* **Your assignment**
Check every line of the data and copy the ones where "repeat" appears.
BEGIN Source material
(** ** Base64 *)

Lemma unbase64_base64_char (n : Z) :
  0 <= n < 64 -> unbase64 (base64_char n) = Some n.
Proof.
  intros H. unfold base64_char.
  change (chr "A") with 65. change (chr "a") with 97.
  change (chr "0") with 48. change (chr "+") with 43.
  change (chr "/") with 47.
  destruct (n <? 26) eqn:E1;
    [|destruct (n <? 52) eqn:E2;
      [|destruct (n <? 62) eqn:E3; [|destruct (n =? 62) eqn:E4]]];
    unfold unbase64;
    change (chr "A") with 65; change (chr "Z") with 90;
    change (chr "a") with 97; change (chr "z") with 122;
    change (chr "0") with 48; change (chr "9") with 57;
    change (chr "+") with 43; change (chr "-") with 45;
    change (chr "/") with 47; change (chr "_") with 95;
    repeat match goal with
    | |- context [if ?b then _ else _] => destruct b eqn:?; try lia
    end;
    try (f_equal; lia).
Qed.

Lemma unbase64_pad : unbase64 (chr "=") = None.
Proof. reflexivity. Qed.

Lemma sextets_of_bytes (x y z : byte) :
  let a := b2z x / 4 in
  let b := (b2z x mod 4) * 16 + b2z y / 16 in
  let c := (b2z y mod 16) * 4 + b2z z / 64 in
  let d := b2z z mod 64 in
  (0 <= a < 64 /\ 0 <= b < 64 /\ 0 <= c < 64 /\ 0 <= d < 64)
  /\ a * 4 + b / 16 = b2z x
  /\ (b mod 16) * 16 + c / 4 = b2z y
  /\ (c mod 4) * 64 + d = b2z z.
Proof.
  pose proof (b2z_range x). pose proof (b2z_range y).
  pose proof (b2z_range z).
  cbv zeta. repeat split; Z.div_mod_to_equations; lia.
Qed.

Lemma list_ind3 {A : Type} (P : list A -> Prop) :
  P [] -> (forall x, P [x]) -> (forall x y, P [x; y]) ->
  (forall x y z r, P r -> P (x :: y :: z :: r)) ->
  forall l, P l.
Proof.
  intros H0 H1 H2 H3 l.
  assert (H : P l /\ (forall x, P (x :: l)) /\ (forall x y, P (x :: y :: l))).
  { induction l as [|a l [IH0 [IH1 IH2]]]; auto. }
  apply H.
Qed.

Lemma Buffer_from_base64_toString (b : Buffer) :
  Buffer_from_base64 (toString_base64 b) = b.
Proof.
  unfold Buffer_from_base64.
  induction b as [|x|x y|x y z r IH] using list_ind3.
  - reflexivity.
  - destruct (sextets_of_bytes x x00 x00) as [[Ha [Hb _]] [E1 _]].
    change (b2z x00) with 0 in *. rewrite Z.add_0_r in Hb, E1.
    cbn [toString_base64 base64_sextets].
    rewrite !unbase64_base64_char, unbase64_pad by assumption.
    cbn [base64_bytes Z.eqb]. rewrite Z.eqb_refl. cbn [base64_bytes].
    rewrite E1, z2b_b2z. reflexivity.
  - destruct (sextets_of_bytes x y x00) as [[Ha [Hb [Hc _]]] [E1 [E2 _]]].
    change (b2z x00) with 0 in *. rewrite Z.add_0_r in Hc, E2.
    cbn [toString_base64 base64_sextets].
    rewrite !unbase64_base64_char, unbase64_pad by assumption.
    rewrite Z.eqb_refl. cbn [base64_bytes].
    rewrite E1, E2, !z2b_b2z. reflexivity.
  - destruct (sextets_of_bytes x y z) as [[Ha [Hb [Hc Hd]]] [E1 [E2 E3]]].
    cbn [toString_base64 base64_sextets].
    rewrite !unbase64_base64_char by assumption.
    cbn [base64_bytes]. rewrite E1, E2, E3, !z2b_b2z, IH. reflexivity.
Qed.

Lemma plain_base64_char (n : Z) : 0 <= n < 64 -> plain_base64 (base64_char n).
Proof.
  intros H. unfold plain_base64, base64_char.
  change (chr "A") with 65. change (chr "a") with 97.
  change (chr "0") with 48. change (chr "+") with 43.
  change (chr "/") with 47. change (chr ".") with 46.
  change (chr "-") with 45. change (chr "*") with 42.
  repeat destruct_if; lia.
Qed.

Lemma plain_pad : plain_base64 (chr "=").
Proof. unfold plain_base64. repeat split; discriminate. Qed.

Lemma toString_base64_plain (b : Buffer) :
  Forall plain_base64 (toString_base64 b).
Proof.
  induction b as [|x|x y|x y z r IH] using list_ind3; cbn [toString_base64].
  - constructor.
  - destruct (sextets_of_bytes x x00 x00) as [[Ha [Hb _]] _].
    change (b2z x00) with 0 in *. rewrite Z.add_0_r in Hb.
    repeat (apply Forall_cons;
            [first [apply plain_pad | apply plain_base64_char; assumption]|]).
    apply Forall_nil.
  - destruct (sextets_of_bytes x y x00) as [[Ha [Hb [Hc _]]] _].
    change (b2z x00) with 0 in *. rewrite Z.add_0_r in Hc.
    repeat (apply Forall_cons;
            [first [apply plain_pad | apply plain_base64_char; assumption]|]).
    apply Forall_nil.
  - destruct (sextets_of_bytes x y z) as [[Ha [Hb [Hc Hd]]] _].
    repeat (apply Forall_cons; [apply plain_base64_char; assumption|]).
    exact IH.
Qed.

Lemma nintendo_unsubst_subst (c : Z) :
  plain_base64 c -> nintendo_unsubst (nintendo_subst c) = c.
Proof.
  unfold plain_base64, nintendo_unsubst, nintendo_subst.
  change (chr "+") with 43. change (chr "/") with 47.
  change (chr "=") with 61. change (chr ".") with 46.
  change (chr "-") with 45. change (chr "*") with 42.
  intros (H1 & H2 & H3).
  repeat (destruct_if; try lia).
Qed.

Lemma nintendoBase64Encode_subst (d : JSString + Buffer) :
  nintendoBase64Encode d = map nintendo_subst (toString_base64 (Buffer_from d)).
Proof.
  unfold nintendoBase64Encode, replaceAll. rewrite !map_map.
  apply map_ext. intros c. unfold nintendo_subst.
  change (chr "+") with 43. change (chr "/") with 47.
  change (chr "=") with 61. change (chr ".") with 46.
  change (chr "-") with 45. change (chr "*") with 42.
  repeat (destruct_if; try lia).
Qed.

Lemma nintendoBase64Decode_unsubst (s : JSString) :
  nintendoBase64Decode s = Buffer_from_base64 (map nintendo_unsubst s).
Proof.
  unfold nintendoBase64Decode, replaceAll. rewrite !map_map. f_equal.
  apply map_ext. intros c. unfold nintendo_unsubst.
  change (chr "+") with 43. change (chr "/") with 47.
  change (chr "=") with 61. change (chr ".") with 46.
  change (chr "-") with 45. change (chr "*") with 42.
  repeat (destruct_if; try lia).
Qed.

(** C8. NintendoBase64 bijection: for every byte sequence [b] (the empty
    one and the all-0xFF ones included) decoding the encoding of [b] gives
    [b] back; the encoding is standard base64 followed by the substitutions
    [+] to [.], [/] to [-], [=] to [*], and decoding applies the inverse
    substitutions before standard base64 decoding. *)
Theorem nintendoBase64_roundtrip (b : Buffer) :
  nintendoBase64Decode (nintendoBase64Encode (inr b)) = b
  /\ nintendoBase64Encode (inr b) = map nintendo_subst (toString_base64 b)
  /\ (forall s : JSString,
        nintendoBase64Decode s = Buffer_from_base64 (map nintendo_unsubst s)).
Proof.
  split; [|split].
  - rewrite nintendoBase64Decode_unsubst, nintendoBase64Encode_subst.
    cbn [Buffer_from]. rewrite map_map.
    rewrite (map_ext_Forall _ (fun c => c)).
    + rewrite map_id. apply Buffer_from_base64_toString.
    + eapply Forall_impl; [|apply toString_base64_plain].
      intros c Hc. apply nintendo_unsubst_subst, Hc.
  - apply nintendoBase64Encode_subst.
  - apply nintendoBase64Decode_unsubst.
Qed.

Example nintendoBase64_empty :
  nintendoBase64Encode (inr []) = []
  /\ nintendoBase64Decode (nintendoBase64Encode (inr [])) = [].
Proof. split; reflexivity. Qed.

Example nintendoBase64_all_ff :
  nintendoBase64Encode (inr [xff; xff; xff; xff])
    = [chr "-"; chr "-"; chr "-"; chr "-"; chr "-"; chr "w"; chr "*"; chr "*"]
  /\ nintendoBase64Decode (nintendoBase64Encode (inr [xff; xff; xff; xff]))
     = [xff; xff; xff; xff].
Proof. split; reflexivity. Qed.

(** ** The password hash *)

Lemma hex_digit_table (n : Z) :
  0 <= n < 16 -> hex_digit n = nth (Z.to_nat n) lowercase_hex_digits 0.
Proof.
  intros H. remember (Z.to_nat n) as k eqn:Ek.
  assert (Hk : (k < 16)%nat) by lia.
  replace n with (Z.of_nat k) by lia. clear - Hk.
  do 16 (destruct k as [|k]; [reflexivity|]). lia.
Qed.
END Source material
* **Completed exercise**
    repeat match goal with
  cbv zeta. repeat split; Z.div_mod_to_equations; lia.
  repeat destruct_if; lia.
Proof. unfold plain_base64. repeat split; discriminate. Qed.
    repeat (apply Forall_cons;
    repeat (apply Forall_cons;
    repeat (apply Forall_cons; [apply plain_base64_char; assumption|]).
  repeat (destruct_if; try lia).
  repeat (destruct_if; try lia).
  repeat (destruct_if; try lia).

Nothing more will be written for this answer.